Whenever a line below includes the word "threads", copy that line.

[DATA FOR THE TASK — start]

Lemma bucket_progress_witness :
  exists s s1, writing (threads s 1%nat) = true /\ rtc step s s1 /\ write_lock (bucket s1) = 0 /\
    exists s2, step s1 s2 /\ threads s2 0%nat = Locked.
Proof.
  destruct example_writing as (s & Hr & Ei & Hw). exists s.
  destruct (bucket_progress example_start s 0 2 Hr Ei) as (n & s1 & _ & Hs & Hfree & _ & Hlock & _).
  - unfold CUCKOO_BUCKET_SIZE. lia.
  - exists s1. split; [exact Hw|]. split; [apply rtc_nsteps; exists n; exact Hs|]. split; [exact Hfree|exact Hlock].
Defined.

[DATA FOR THE TASK — finish]

§ ANSWER AREA:
  exists s s1, writing (threads s 1%nat) = true /\ rtc step s s1 /\ write_lock (bucket s1) = 0 /\
    exists s2, step s1 s2 /\ threads s2 0%nat = Locked.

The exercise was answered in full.